**Work instruction**
Only the total should be returned: the number of lines in the data that hold the string "sums".

Saved entries

┄┄┄┄┄┄┄┄┄┄

(** X8.  The average waiting and turnaround times FCFS, SJF and
    SJF-priority report are the [float64] running sums of the waiting and
    turnaround columns of the table, in row order, divided by the number of
    rows. *)
Theorem averages_from_columns (sortSlice : sorter) (title : string)
    (processes : list Process) :
  let reads calls :=
    (fun a => fst a) <$> aggregatesOf calls
    = [ (PrimFloat.div (fsum (numbers colWaiting (scheduleOf calls)))
           (float64 (Z.of_nat (length (scheduleOf calls)))),
         PrimFloat.div (fsum (numbers colTurnaround (scheduleOf calls)))
           (float64 (Z.of_nat (length (scheduleOf calls))))) ] in
  reads (FCFSSchedule title processes) /\
  reads (SJFSchedule sortSlice title processes) /\
  reads (SJFPrioritySchedule sortSlice title processes).
Proof.
  cbv zeta. unfold FCFSSchedule, SJFSchedule, SJFPrioritySchedule,
    FCFS_loop, SJF_loop, SJFPriority_loop.
  rewrite (finish_aggregates FCFS_body title processes FCFS_body_emits).
  rewrite (finish_aggregates SJF_body title _ SJF_body_emits).
  rewrite (finish_aggregates SJFPriority_body title _ SJFPriority_body_emits).
  now repeat split.
Qed.

(** X9.  RR sums its waiting and turnaround columns in [int64] and converts
    the sums: the averages it reports are the [float64]s of the wrapped
    column sums divided by the number of rows, and its throughput is the
    number of rows divided by its final clock. *)
Theorem RR_aggregates_from_columns (sortSlice : sorter) (fuel : nat)
    (title : string) (processes : list Process) :
  exists calls,
    RRSchedule (S (S fuel)) sortSlice title processes = Some calls /\
    let count := float64 (Z.of_nat (length (scheduleOf calls))) in
    aggregatesOf calls
    = [ (PrimFloat.div
           (float64 (Int64.sum (numbers colWaiting (scheduleOf calls)))) count,
         PrimFloat.div
           (float64 (Int64.sum (numbers colTurnaround (scheduleOf calls)))) count,
         PrimFloat.div count (float64 (rr_clock (sortSlice processes)))) ].
Proof.
  eexists. split; [apply RRSchedule_closed|]. cbv zeta.
  rewrite scheduleOf_RR_finish. cbn [rr_final RR.schedule]. unfold rr_rows.
  destruct (rr_rows_describe (sortSlice processes)
              (rr_turnarounds (sortSlice processes)) (length_imap _ _))
    as (_ & -> & ->).
  rewrite length_zip_with_l_eq by (symmetry; apply length_imap).
  reflexivity.
Qed.

(** ** The Gantt chart *)

Lemma loop_previous_stop (body : loop_state -> Process -> loop_state)
    (ps : list Process) (i : nat) :
  (forall st p,
     schedule (body st p) = schedule st ++ [line p (waitingTime (body st p))]) ->
  (forall st p,
     gantt (body st p) =
     gantt st ++ [slice p (waitingTime (body st p)) (serviceTime (body st p))]) ->
  (i <= length ps)%nat ->
  previous_stop (gantt (fold_left body ps loop_init)) i
  = Some (serviceTime (fold_left body (take i ps) loop_init)).
Proof.
  intros Hs Hg Hi. destruct i as [|j]; [done|]. simpl.
  destruct (lookup_lt_is_Some_2 ps j ltac:(lia)) as [q Hq].
  destruct (loop_lookup body Hs Hg ps j q Hq) as [_ ->]. done.
Qed.

Lemma int64_sum_range (l : list Z) : Int64.in_range (Int64.sum l).
Proof. rewrite int64_sum_closed. apply Int64Facts.wrap_range. Qed.

(** X10.  In the chart of FCFS the slice of a process with a positive
    arrival time starts where the slice before it stopped (at 0 when it is
    the first) and stops one burst later, whether or not the process has
    arrived by then. *)
Theorem FCFS_slices_are_contiguous (title : string) (processes : list Process)
    (i : nat) (p : Process) :
  processes !! i = Some p -> 0 < ArrivalTime p ->
  exists g,
    ganttOf (FCFSSchedule title processes) !! i = Some g /\
    previous_stop (ganttOf (FCFSSchedule title processes)) i = Some (Start g) /\
    Stop g = Int64.add (Start g) (BurstDuration p).
Proof.
  intros Hi Ha. unfold FCFSSchedule, FCFS_loop. rewrite ganttOf_finish.
  destruct (loop_lookup FCFS_body FCFS_body_schedule FCFS_body_gantt
              processes i p Hi) as [_ Hg].
  pose proof (lookup_lt_Some _ _ _ Hi) as Hlt.
  rewrite (loop_previous_stop FCFS_body processes i FCFS_body_schedule
             FCFS_body_gantt) by lia.
  rewrite (take_S_r _ _ _ Hi), loop_snoc in Hg.
  eexists. split; [exact Hg|].
  fold (FCFS_loop (take i processes)). unfold FCFS_body.
  apply Z.ltb_lt in Ha. rewrite Ha. cbn [emit waitingTime serviceTime slice Start Stop].
  rewrite Int64Facts.sub_add
    by (rewrite FCFS_clock; apply int64_sum_range).
  split; reflexivity.
Qed.

Lemma FCFS_slices_are_contiguous_witness :
  exists g,
    ganttOf (FCFSSchedule "FCFS" [P1; P2; P3]) !! 2%nat = Some g /\
    Start g = 8.
Proof.
  destruct (FCFS_slices_are_contiguous "FCFS" [P1; P2; P3] 2 P3 eq_refl eq_refl)
    as (g & Hg & Hs & _).
  exists g. split; [exact Hg|]. now injection Hs.
Defined.

Lemma SJFPriority_clock_range (l : list Process) :
  Int64.in_range (serviceTime (SJFPriority_loop l)).
Proof.
  unfold SJFPriority_loop. destruct l as [|p l _] using rev_ind.
  - apply Int64Facts.in_range_0.
  - rewrite fold_left_app. apply Int64Facts.add_range.
Qed.
(** * Interactive card and viewport-triggered section: a shallow embedding

    The development embeds the stateful logic of two React components,
    [EventCard3D] (src/components/3d/EventCard3D.tsx) and [AnimatedSection]
    (src/components/3d/AnimatedSection.tsx, together with the
    capability-branching variant of the same component), and proves
    properties of the embedded code.

    Conventions.
    - A JavaScript [number] is an exact rational ([Q]): no rounding, no NaN,
      no infinities.  Comparisons are the boolean comparisons of [JS].
    - React state, refs and motion values of one mounted component are the
      fields of one record; an event handler is a function on that record.
      A functional update [setX(prev => f prev)] is the field update by [f].
    - [Math.random()] reads an oracle [random : nat -> Q] at a cursor and
      advances the cursor, so the handlers stay deterministic functions.
    - Timers are explicit: a pending [setTimeout] is its due time on a
      simulated millisecond clock, fired by [fireTimeouts].
    - Calls that leave the component (parent callbacks, [controls.start],
      [alert], [window.open]) are appended to an effect log. *)

From Stdlib Require Import List Bool Arith ZArith QArith Qround Lia Lqa String
  Ascii.
Import ListNotations.

(** ** JavaScript primitives used by both components *)

Module JS.

Local Open Scope Q_scope.

(** [a < b], [a > b], [a >= b] on numbers. *)
Definition ltb (a b : Q) : bool := negb (Qle_bool b a).
Definition gtb (a b : Q) : bool := ltb b a.
Definition geb (a b : Q) : bool := Qle_bool b a.

(** Truthiness of a number: [0] is falsy. *)
Definition truthy (a : Q) : bool := negb (Qeq_bool a 0).

(** [arr.slice(-n)]: the last [n] elements, the whole array when it is
    shorter. *)
Definition slice_last {A : Type} (n : nat) (arr : list A) : list A :=
  skipn (List.length arr - n) arr.

(** [s1 === s2] on strings. *)
Definition streq (s1 s2 : string) : bool := String.eqb s1 s2.

(** Lookup of a key in an object literal kept as an association list. *)
Fixpoint get {A : Type} (k : string) (o : list (string * A)) : option A :=
  match o with
  | [] => None
  | (k', v) :: o' => if String.eqb k k' then Some v else get k o'
  end.

(** ASCII lower-casing, for a case-insensitive match. *)
Definition lowerAscii (c : ascii) : ascii :=
  let n := nat_of_ascii c in
  if (65 <=? n)%nat && (n <=? 90)%nat then ascii_of_nat (n + 32) else c.

Fixpoint toLowerCase (s : string) : string :=
  match s with
  | EmptyString => EmptyString
  | String c s' => String (lowerAscii c) (toLowerCase s')
  end.

(** [s.includes(pat)]. *)
Fixpoint includes (pat s : string) : bool :=
  String.prefix pat s
  || match s with
     | EmptyString => false
     | String _ s' => includes pat s'
     end.

(** [/p1|p2|.../i.test(s)] for literal alternatives. *)
Definition testAnyIgnoreCase (pats : list string) (s : string) : bool :=
  existsb (fun pat => includes (toLowerCase pat) (toLowerCase s)) pats.

End JS.

(** ** EventCard3D *)

Module EventCard3D.

Local Open Scope Q_scope.

Module Particle.
Record t : Type := mk { id : nat; x : Q; y : Q; vx : Q; vy : Q }.
End Particle.
Definition key_end (list_height : Z) (st : PackageManagerTUI) : PackageManagerTUI :=
  let st1 := set_current_index (len_packages st - 1) st in
  set_scroll_offset (Z.max 0 (len_packages st1 - list_height)) st1.

(** ** Marking *)

Definition set_action (a : PackageAction) (it : PackageListItem) : PackageListItem :=
  mkItem (package it) (installed it) a.
Definition set_installed (b : bool) (it : PackageListItem) : PackageListItem :=
  mkItem (package it) b (action it).

(** The guard [0 <= self.current_index < len(self.packages)] followed by
    [item = self.packages[self.current_index]]. *)
Definition current_item (st : PackageManagerTUI) : option (nat * PackageListItem) :=
  if (0 <=? current_index st) && (current_index st <? len_packages st)
  then (λ it, (Z.to_nat (current_index st), it))
         <$> packages st !! Z.to_nat (current_index st)
  else None.

Definition mark_for_install (st : PackageManagerTUI) : PackageManagerTUI :=
  match current_item st with
  | Some (i, item) =>
      if negb (installed item) then
        set_status_message
          ("Marked " +:+ name (package item) +:+ " for installation")
          (set_packages (alter (set_action INSTALL) i (packages st)) st)
      else
        set_status_message (name (package item) +:+ " is already installed") st
  | None => st
  end.

Definition mark_for_remove (st : PackageManagerTUI) : PackageManagerTUI :=
  match current_item st with
  | Some (i, item) =>
      if installed item then
        set_status_message
          ("Marked " +:+ name (package item) +:+ " for removal")
          (set_packages (alter (set_action REMOVE) i (packages st)) st)
      else
        set_status_message (name (package item) +:+ " is not installed") st
  | None => st
  end.

(** ** The transaction steps

    [item] is a reference into [self.packages]: the argument [i] is the
    position of that object.  A position outside the list cannot be
    produced by [apply_changes]; the step is then empty. *)

Definition update_item (i : nat) (f : PackageListItem → PackageListItem) : M unit :=
  modify (λ st, set_packages (alter f i (packages st)) st).

Definition install_package (env : Env) (i : nat) : M unit :=
  st ← get_self;
  match packages st !! i with
  | None => mret tt
  | Some item =>
      let pkg := package item in
      modify (set_status_message ("Installing " +:+ name pkg +:+ "...")) ;;
      draw ;;
      try_except
        (emit (EvDownload pkg) ;; outcome (download_package env pkg) ;;
         emit (EvExtract pkg) ;; outcome (extractall env pkg) ;;
         db_add env pkg ;;
         update_item i (set_installed true) ;;
         update_item i (set_action NONE) ;;
         modify (set_status_message ("Successfully installed " +:+ name pkg)))
        (λ e, modify (set_status_message
                        ("Error installing " +:+ name pkg +:+ ": " +:+ e)))
  end.

Definition remove_package (env : Env) (i : nat) : M unit :=
  st ← get_self;
  match packages st !! i with
  | None => mret tt
  | Some item =>
      let pkg := package item in
      modify (set_status_message ("Removing " +:+ name pkg +:+ "...")) ;;
      draw ;;
      try_except
        (emit (EvRmtree pkg) ;; outcome (rmtree env pkg) ;;
         db_remove env (name pkg) ;;
         update_item i (set_installed false) ;;
         update_item i (set_action NONE) ;;
         modify (set_status_message ("Successfully removed " +:+ name pkg)))
        (λ e, modify (set_status_message
                        ("Error removing " +:+ name pkg +:+ ": " +:+ e)))
  end.

(** ** [apply_changes] *)

(** The references collected by
    [[item for item in self.packages if item.action == a]]. *)
Fixpoint marked_from (a : PackageAction) (k : nat) (l : list PackageListItem)
  : list nat :=
  match l with
  | [] => []
  | it :: l' =>
      if decide (action it = a)
      then k :: marked_from a (S k) l'
      else marked_from a (S k) l'
  end.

┄┄┄┄┄┄┄┄┄┄

**Result of the exercise**
4